**Work instruction:** Give the lines of the material verbatim, from the first line to the line with "(∀ w, Download.main", including both.

**Exercise data:**
(** *** What the scripts save *)



(** The scripts see the state file through [load_state]: a file that loads
    as the empty state is to them as no file. *)
Lemma download_of_empty_state w f :
  load_state f = Ok empty_state →
  (Download.main w f).2 = (Download.main w Absent).2 ∧
  stored_videos (Download.main w f).1
  = stored_videos (Download.main w Absent).1.
Proof.
  intros Hload.
  unfold Download.main, Download.run, Download.process_new_videos,
    get_processed_video_ids.
  rewrite Hload. simpl.
  destruct (Download.get_playlist_url w); simpl;
    [|by unfold stored_videos; rewrite Hload].
  destruct (Download.fetch_playlist_videos w _).2; simpl;
    [|by unfold stored_videos; rewrite Hload].
  destruct (Download.process_loop _ _ _ _); simpl;
    [by unfold stored_videos; rewrite Hload|].
  done.
Qed.

Lemma upload_of_empty_state w f :
  load_state f = Ok empty_state →
  Upload.main w f = (f, (Upload.main w Absent).2).
Proof.
  intros Hload. unfold Upload.main, Upload.upload_new_videos_to_release.
  rewrite Hload. simpl.
  destruct (Upload.get_github_token w); simpl; [|done].
  by destruct (Upload.get_repo_info w).
Qed.

Lemma unreadable_state_is_fatal e :
  (∀ w, Download.main w (Unreadable e) = (Unreadable e, 1%Z)) ∧
  (∀ w, Upload.main w (Unreadable e) = (Unreadable e, 1%Z)).
Proof.
  split; intros w.
  - unfold Download.main, Download.run, Download.process_new_videos.
    by destruct (Download.get_playlist_url w).
  - unfold Upload.main, Upload.upload_new_videos_to_release.
    destruct (Upload.get_github_token w); simpl; [|done].
    by destruct (Upload.get_repo_info w).
Qed.



(** C7, as stated, fails: a state file that cannot be read makes
    [load_state] raise, and both scripts end with status 1. *)
Lemma C7_unreadable_file_is_fatal :
  load_state (Unreadable UnicodeDecodeError) = Raise UnicodeDecodeError ∧
  Download.main (Listing.world Listing.entries) (Unreadable UnicodeDecodeError)
  = (Unreadable UnicodeDecodeError, 1%Z) ∧
  Upload.main Scenario.world (Unreadable UnicodeDecodeError)
  = (Unreadable UnicodeDecodeError, 1%Z).
Proof. repeat split; vm_compute; reflexivity. Qed.

(** C7, amended: [load_state] returns the empty state when there is no state
    file and when the file does not hold valid JSON, where it prints a
    warning; any other failure to read the file is raised to the caller.  A
    save that follows replaces whatever the file held.  To the scripts a
    file that loads as the empty state is as no file: the download script
    ends with the same status and the same records, the upload script finds
    nothing to upload and leaves the file. *)
Theorem C7_load_state_of_missing_or_invalid_file (state_file : string) :
  load_state Absent = Ok empty_state ∧
  load_state_prints state_file Absent = [] ∧
  (∀ text,
      load_state (Garbage text) = Ok empty_state ∧
      load_state_prints state_file (Garbage text)
      = ["Warning: Invalid JSON in " ++ state_file
         ++ ", returning empty state"]) ∧
  (∀ doc,
      load_state (Partial doc) = Ok empty_state ∧
      load_state_prints state_file (Partial doc)
      = ["Warning: Invalid JSON in " ++ state_file
         ++ ", returning empty state"]) ∧
  (∀ doc, load_state (Document doc) = Ok doc) ∧
  (∀ e, load_state (Unreadable e) = Raise e) ∧
  (∀ e w, Download.main w (Unreadable e) = (Unreadable e, 1%Z)) ∧
  (∀ e w, Upload.main w (Unreadable e) = (Unreadable e, 1%Z)) ∧
  (∀ utcnow_isoformat videos f,
      load_state (save_state utcnow_isoformat videos f)
      = Ok (new_document utcnow_isoformat videos)) ∧
  (∀ w f,
      load_state f = Ok empty_state →
      (Download.main w f).2 = (Download.main w Absent).2 ∧
      stored_videos (Download.main w f).1
      = stored_videos (Download.main w Absent).1) ∧
  (∀ w f,
      load_state f = Ok empty_state →
      Upload.main w f = (f, (Upload.main w Absent).2)).
Proof.
  repeat split; try done.
  - intros e w. apply unreadable_state_is_fatal.
  - intros e w. apply unreadable_state_is_fatal.
  - by apply download_of_empty_state.
  - by apply download_of_empty_state.
  - intros w f. apply upload_of_empty_state.
Qed.

End StateFacts.

(** * Further properties *)

(** ** Checking a bounded range by computation *)

Module Bounded.

Lemma below (P : nat → bool) (N : nat) :
  forallb P (seq 0 N) = true → ∀ n, (n < N)%nat → P n = true.
Proof.
  intros Hall n Hn. rewrite forallb_forall in Hall. apply Hall.
  apply in_seq. lia.
Qed.

Lemma belowZ (P : Z → bool) (N : nat) :
  forallb (fun n => P (Z.of_nat n)) (seq 0 N) = true →
  ∀ z, (0 <= z < Z.of_nat N)%Z → P z = true.
Proof.
  intros Hall z Hz. rewrite <- (Z2Nat.id z) by lia.
  apply (below _ N Hall). lia.
Qed.

End Bounded.

(** ** Numbers written in a fixed number of digits *)

Module Digits.
Import Checks.

Lemma of_uint_acc_value d : ∀ p,
  N.pos (Pos.of_uint_acc d p) = value d (N.pos p).
Proof.
  induction d; intros p; simpl; [done|..]; rewrite IHd; f_equal; lia.
Qed.

Lemma of_uint_value d : N.of_uint d = value d 0.
Proof.
  unfold N.of_uint.
  induction d; simpl; [done|exact IHd|..]; by rewrite of_uint_acc_value.
Qed.

Lemma below_ten (q : N) :
  (q < 10)%N →
  q = 0%N ∨ q = 1%N ∨ q = 2%N ∨ q = 3%N ∨ q = 4%N ∨ q = 5%N ∨ q = 6%N
  ∨ q = 7%N ∨ q = 8%N ∨ q = 9%N.
Proof. lia. Qed.

Lemma value_digit q rest acc :
  (q < 10)%N → value (digit q rest) acc = value rest (10 * acc + q)%N.
Proof.
  intros Hq.
  destruct (below_ten q Hq) as [->|[->|[->|[->|[->|[->|[->|[->|[->| ->]]]]]]]]];
    simpl; f_equal; lia.
Qed.

Lemma value_fixed_width w : ∀ n acc,
  (n < 10 ^ N.of_nat w)%N →
  value (fixed_width w n) acc = (acc * 10 ^ N.of_nat w + n)%N.
Proof.
  induction w as [|w IH]; intros n acc Hn.
  - simpl in *. lia.
  - cbn [fixed_width].
    assert (Hpow : (10 ^ N.of_nat (S w) = 10 * 10 ^ N.of_nat w)%N).
    { rewrite Nat2N.inj_succ, N.pow_succ_r'. done. }
    assert (Hpos : (0 < 10 ^ N.of_nat w)%N).
    { apply N.neq_0_lt_0, N.pow_nonzero. done. }
    rewrite Hpow in *.
    rewrite value_digit by (apply N.Div0.div_lt_upper_bound; lia).
    rewrite IH by (apply N.mod_lt; lia).
    pose proof (N.div_mod n (10 ^ N.of_nat w) ltac:(lia)). nia.
Qed.
(** * GrammarMaster: the quiz session controller of [App.tsx]

    A shallow embedding of the session logic of the single-page grammar quiz
    (the [App] component, its handlers, its timer effect and the conditional
    rendering that decides which handler a view offers), of [shuffleArray],
    and of the data model of [types.ts]. *)

From Stdlib Require Import ZArith Lia Floats Ascii.
From stdpp Require Import base tactics option list strings pretty.

Local Open Scope Z_scope.

(** ** Data model ([types.ts])

    Fields keep their names, except where two interfaces share one: the [id]
    and [text] of an option are [opt_id] and [opt_text], the [id] of a
    question is [q_id], and the [selectedOptionId] of an answer is
    [selectedOption]. *)

Inductive Difficulty := Beginner | Intermediate | Advanced.

Inductive GrammarCategory :=
  NonFinite | RelativeClause | AdverbialClause | Conjunction | NounClause | Tense.

#[global] Instance Difficulty_eq_dec : EqDecision Difficulty.
Proof. solve_decision. Defined.

#[global] Instance GrammarCategory_eq_dec : EqDecision GrammarCategory.
Proof. solve_decision. Defined.

Record Option_ := mkOption { opt_id : string; opt_text : string }.

Record Explanation := mkExplanation {
  correctAnswer : string;
  rule : string;
  example : string;
  commonMistake : string;
  reviewLink : option string
}.

Record Question := mkQuestion {
  q_id : Z;
  sentence : string;
  options : list Option_;
  correctOptionId : string;
  difficulty : Difficulty;
  category : GrammarCategory;
  explanation : Explanation
}.

Record UserAnswer := mkUserAnswer {
  questionId : Z;
  selectedOption : string;
  isCorrect : bool
}.

(** A filter is either the wildcard entry of the menus or one enum value
    ([Difficulty | "全部"] in the source). *)
Inductive FilterOf (A : Type) := All | Only (a : A).
Arguments All {A}.
Arguments Only {A} a.

(** [f === "全部" || x === f] *)
Definition matches `{EqDecision A} (f : FilterOf A) (x : A) : bool :=
  match f with
  | All => true
  | Only a => bool_decide (x = a)
  end.

(** ** Numbers

    A JavaScript number is a double: the primitive [float], whose operations
    round to nearest, ties to even.  The value of a finite double is
    [m * 2 ^ e] for the mantissa [m] and the exponent [e] that [Prim2SF]
    returns. *)

(** A count (a natural number below 2^53) as a JavaScript number. *)
Definition number (n : nat) : float := PrimFloat.of_uint63 (Uint63.of_Z (Z.of_nat n)).

(** Neither [NaN] nor an infinity. *)
Definition Number_isFinite (x : float) : Prop :=
  match Prim2SF x with
  | S754_zero _ | S754_finite _ _ _ => True
  | _ => False
  end.

(** [Math.floor] of a finite double, as an integer. *)
Definition Math_floor (x : float) : Z :=
  match Prim2SF x with
  | S754_finite sign m e =>
      let n := if sign then Z.neg m else Z.pos m in
      if 0 <=? e then n * 2 ^ e else n / 2 ^ (- e)
  | _ => 0
  end.

(** The mantissa that rounding to nearest even makes of a mantissa shifted
    to the right, from the two bits that record what was shifted out. *)
Definition roundedMantissa (mrs : shr_record) : Z :=
  round_nearest_even (shr_m mrs) (loc_of_shr_record mrs).

(** ** [shuffleArray] *)

Module Shuffle.

(** [Math.random()] returns a number in [0, 1). *)
Definition unit_interval (r : float) : Prop :=
  (0 <=? r)%float = true /\ (r <? 1)%float = true.

(** [Math.floor(r * (i + 1))] for the number [r] that [Math.random()]
    returned: the product is rounded to a double, then floored. *)
Definition randomIndex (r : float) (i : nat) : nat :=
  Z.to_nat (Math_floor (r * number (i + 1))%float).

(** The draws of one call of [shuffleArray]: [d i] is the value of
    [Math.floor(Math.random() * (i + 1))] in the iteration with loop index
    [i].  A draw for index [i] lies in [0, i]: that is [in_range]. *)
Definition draws := nat -> nat.

(** The draws made from the numbers [random i] that [Math.random()] returns
    in the iterations [i]. *)
Definition draws_of (random : nat -> float) : draws :=
  fun i => randomIndex (random i) i.

Definition in_range (d : draws) (n : nat) : Prop :=
  forall i, (i < n)%nat -> (d i <= i)%nat.

Definition in_rangeb (d : draws) (n : nat) : bool :=
  forallb (fun i => d i <=? i)%nat (seq 0 n).

(** [[a[i], a[j]] = [a[j], a[i]]]: the right-hand side is read first, then
    [a[i]] and [a[j]] are written in this order.  The loop only ever calls
    it with [j <= i < a.length]; outside of the array the model leaves the
    list alone. *)
Definition swap {A} (a : list A) (i j : nat) : list A :=
  match a !! j, a !! i with
  | Some aj, Some ai => <[j := ai]> (<[i := aj]> a)
  | _, _ => a
  end.

(** [for (let i = shuffled.length - 1; i > 0; i--) { ... }] *)
Fixpoint shuffle_loop {A} (d : draws) (i : nat) (shuffled : list A) : list A :=
  match i with
  | O => shuffled
  | S i' => shuffle_loop d i' (swap shuffled i (d i))
  end.

Definition shuffleArray {A} (d : draws) (array : list A) : list A :=
  shuffle_loop d (length array - 1) array.

(** The algorithm in the words of the specification: for [i] from the last
    index down to 1, swap elements [i] and [j], the [j] drawn for [i]. *)
Definition fisher_yates_indices (n : nat) : list nat := rev (seq 1 (n - 1)).

Definition fisher_yates {A} (d : draws) (l : list A) : list A :=
  foldl (fun acc i => swap acc i (d i)) l (fisher_yates_indices (length l)).

(** Where the element found at position [k] after [swap a i j] was before. *)
Definition transpose (i j k : nat) : nat :=
  if decide (k = i) then j else if decide (k = j) then i else k.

**Answer for the task:**
(** *** What the scripts save *)



(** The scripts see the state file through [load_state]: a file that loads
    as the empty state is to them as no file. *)
Lemma download_of_empty_state w f :
  load_state f = Ok empty_state →
  (Download.main w f).2 = (Download.main w Absent).2 ∧
  stored_videos (Download.main w f).1
  = stored_videos (Download.main w Absent).1.
Proof.
  intros Hload.
  unfold Download.main, Download.run, Download.process_new_videos,
    get_processed_video_ids.
  rewrite Hload. simpl.
  destruct (Download.get_playlist_url w); simpl;
    [|by unfold stored_videos; rewrite Hload].
  destruct (Download.fetch_playlist_videos w _).2; simpl;
    [|by unfold stored_videos; rewrite Hload].
  destruct (Download.process_loop _ _ _ _); simpl;
    [by unfold stored_videos; rewrite Hload|].
  done.
Qed.

Lemma upload_of_empty_state w f :
  load_state f = Ok empty_state →
  Upload.main w f = (f, (Upload.main w Absent).2).
Proof.
  intros Hload. unfold Upload.main, Upload.upload_new_videos_to_release.
  rewrite Hload. simpl.
  destruct (Upload.get_github_token w); simpl; [|done].
  by destruct (Upload.get_repo_info w).
Qed.

Lemma unreadable_state_is_fatal e :
  (∀ w, Download.main w (Unreadable e) = (Unreadable e, 1%Z)) ∧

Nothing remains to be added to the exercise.